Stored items
-=-=-=-=-

(** * QA Provisioner (src/app.py): environment lifecycle

    A shallow embedding of the provisioning service of [src/app.py]:
    provision, destroy, list and gc over the in-memory table [STATE] that
    is mirrored in state.json, and the properties of that lifecycle.

    The service talks to the outside world all the time: it launches
    processes, queries two HTTP endpoints, reads the clock, draws a random
    suffix, touches the file system.  Every such call is logged in a
    trace, and what the outside world answers is given by an oracle that
    sees the whole trace so far.  The functions are written in a monad of
    state and exceptions over that world; all theorems hold for every
    configuration and every oracle.

    What can go wrong is what the code itself provides for: a command that
    exits with a non-zero code, a branch lookup that does not answer 200, a
    missing setting, a tunnel that does not come up, a tree that cannot be
    removed; and, for the store, a state.json that cannot be rewritten.
    Creating a directory and logging to stdout are taken to succeed.

    Three things are outside the model.  A program that cannot be launched
    at all (docker, git or ngrok not installed) makes subprocess raise
    instead of returning an exit code; here every launch gives an exit
    code.  White space outside ASCII, which str.strip() removes too, is
    not white space for [Py.strip].  And a write of state.json that fails
    leaves the old contents in the model, whereas write_text has already
    truncated the file when it opened it.

    Layout: the program; the vocabulary of the properties; concrete
    configurations for the examples; the reasoning; the claims C1-C10. *)

From Stdlib Require Import ZArith Ascii String List.
From stdpp Require Import base gmap strings list fin_maps pretty.

Local Open Scope string_scope.
Local Open Scope list_scope.
Local Open Scope Z_scope.

(** ** Python string helpers *)

Module Py.

(** [s.replace(a, b)] for one-character [a] and [b]. *)
Fixpoint replace (a b : ascii) (s : string) : string :=
  match s with
  | EmptyString => EmptyString
  | String c s' => String (if Ascii.eqb c a then b else c) (replace a b s')
  end.

(** [s[:n]] *)
Fixpoint take (n : nat) (s : string) : string :=
  match n, s with
  | S n', String c s' => String c (take n' s')
  | _, _ => EmptyString
  end.

(** [sep.join(l)] *)
Fixpoint join (sep : string) (l : list string) : string :=
  match l with
  | [] => ""
  | [x] => x
  | x :: rest => x +:+ sep +:+ join sep rest
  end.

(** White space as [str.strip()] sees it on ASCII text. *)
Definition is_space (c : ascii) : bool :=
  let n := nat_of_ascii c in
  ((9 <=? n) && (n <=? 13) || (n =? 32) || ((28 <=? n) && (n <=? 31)))%nat.

Fixpoint lstrip (s : string) : string :=
  match s with
  | String c s' => if is_space c then lstrip s' else s
  | EmptyString => EmptyString
  end.

Fixpoint rstrip (s : string) : string :=
  match s with
  | EmptyString => EmptyString
  | String c s' =>
      match rstrip s' with
      | EmptyString => if is_space c then EmptyString else String c EmptyString
      | t => String c t
      end
  end.

Definition strip (s : string) : string := rstrip (lstrip s).

(** Truth value of an [Optional[str]]: [None] and [""] are falsy. *)
Definition truthy (o : option string) : bool :=
  match o with
  | Some s => negb (String.eqb s "")
  | None => false
  end.

(** How an f-string renders an [Optional[str]]. *)
Definition fmt (o : option string) : string :=
  match o with
  | Some s => s
  | None => "None"
  end.

(** The line feed of ["\n"]. *)
Definition nl : string := String (ascii_of_nat 10) EmptyString.

End Py.
Lemma dict_field entries s k r :
  Py.dict entries = Ok s -> entry k entries = Some r ->
  exists v, r = Ok v /\ Py.subscript s k = Ok v.
Proof.
  unfold Py.dict. intros H Hk. invert_run.
  match goal with H : Py.dict_items _ = _ |- _ =>
    apply dict_items_lookup with (k := k) in H; rewrite Hk in H;
    destruct H as (v & -> & Hv) end.
  exists v. simpl. now rewrite Hv.
Qed.

(* ================================================================= *)
(** ** Priority derivation *)

Lemma label_has_iff kw label b :
  Translate.label_has kw label = Ok b -> (b = true <-> Spec.mentions kw label).
Proof.
  unfold Translate.label_has, Spec.mentions. intros H. invert_run.
  match goal with H : Py.lower ?n = Ok _ |- _ =>
    destruct n; simpl in H; try discriminate; injection H as <- end.
  rewrite contains_lower_iff. split.
  - intros Hc. eauto.
  - intros (name & Hn & Hc).
    match goal with H1 : Py.subscript _ _ = Ok (JStr ?a) |- _ =>
      rewrite H1 in Hn; injection Hn as -> end.
    exact Hc.
Qed.

Lemma any_true {A} (f : A -> result bool) xs :
  Py.any (map f xs) = Ok true -> Exists (fun x => f x = Ok true) xs.
Proof.
  induction xs as [|x xs IH]; simpl; intros H; [discriminate|].
  apply rbind_ok in H. destruct H as ([|] & Hx & H); auto.
Qed.

Lemma any_false {A} (f : A -> result bool) xs :
  Py.any (map f xs) = Ok false -> Forall (fun x => f x = Ok false) xs.
Proof.
  induction xs as [|x xs IH]; simpl; intros H; [constructor|].
  apply rbind_ok in H. destruct H as ([|] & Hx & H); [discriminate|auto].
Qed.

Lemma any_label_has_iff kw issue b :
  Translate.any_label_has kw issue = Ok b ->
  exists labels,
    Spec.labels_of issue = Ok labels /\ (b = true <-> Exists (Spec.mentions kw) labels).
Proof.
  unfold Translate.any_label_has, Spec.labels_of. intros H.
  apply rbind_ok in H. destruct H as (ls & Hget & H).
  apply rbind_ok in H. destruct H as (items & Hit & H).
  exists items. rewrite Hget. simpl. split; [exact Hit|].
  destruct b.
  - split; [intros _ | reflexivity].
    apply any_true in H. rewrite Exists_exists in *.
    destruct H as (x & Hin & Hx). exists x. split; [exact Hin|].
    now apply (label_has_iff _ _ Hx).
  - split; [discriminate|]. intros HE. exfalso.
    apply any_false in H. rewrite Forall_forall in H. rewrite Exists_exists in HE.
    destruct HE as (x & Hin & Hx).
    apply (label_has_iff _ _ (H x Hin)) in Hx. discriminate.
Qed.

Lemma priority_follows_rule issue p :
  Translate.priority issue = Ok p ->
  exists labels, Spec.labels_of issue = Ok labels /\ Spec.priority_rule labels p.
Proof.
  unfold Translate.priority. intros H.
  apply rbind_ok in H. destruct H as (high & Hh & H).
  destruct (any_label_has_iff _ _ Hh) as (labels & Hl & Hhigh).
  exists labels. split; [exact Hl|].
  destruct high.
  - injection H as <-. apply Spec.rule_high. now apply Hhigh.
  - assert (Hnh : ~ Exists (Spec.mentions "high") labels).
    { intros HE. apply Hhigh in HE. discriminate. }
    apply rbind_ok in H. destruct H as (low & Hlo & H).
    destruct (any_label_has_iff _ _ Hlo) as (labels' & Hl' & Hlow).
    rewrite Hl in Hl'. injection Hl' as <-.
    destruct low; injection H as <-.
    + apply Spec.rule_low; [exact Hnh | now apply Hlow].
    + apply Spec.rule_medium; [exact Hnh|].
      intros HE. apply Hlow in HE. discriminate.
Qed.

-=-=-=-=-

WHAT THE EXERCISE ASKS: Only the lines above from the line with "apply rbind_ok in H. destruct H as (items" to the line with "apply rbind_ok in H. destruct H as (low", those two lines included, should be reproduced exactly.

THE ANSWER:
  apply rbind_ok in H. destruct H as (items & Hit & H).
  exists items. rewrite Hget. simpl. split; [exact Hit|].
  destruct b.
  - split; [intros _ | reflexivity].
    apply any_true in H. rewrite Exists_exists in *.
    destruct H as (x & Hin & Hx). exists x. split; [exact Hin|].
    now apply (label_has_iff _ _ Hx).
  - split; [discriminate|]. intros HE. exfalso.
    apply any_false in H. rewrite Forall_forall in H. rewrite Exists_exists in HE.
    destruct HE as (x & Hin & Hx).
    apply (label_has_iff _ _ (H x Hin)) in Hx. discriminate.
Qed.

Lemma priority_follows_rule issue p :
  Translate.priority issue = Ok p ->
  exists labels, Spec.labels_of issue = Ok labels /\ Spec.priority_rule labels p.
Proof.
  unfold Translate.priority. intros H.
  apply rbind_ok in H. destruct H as (high & Hh & H).
  destruct (any_label_has_iff _ _ Hh) as (labels & Hl & Hhigh).
  exists labels. split; [exact Hl|].
  destruct high.
  - injection H as <-. apply Spec.rule_high. now apply Hhigh.
  - assert (Hnh : ~ Exists (Spec.mentions "high") labels).
    { intros HE. apply Hhigh in HE. discriminate. }
    apply rbind_ok in H. destruct H as (low & Hlo & H).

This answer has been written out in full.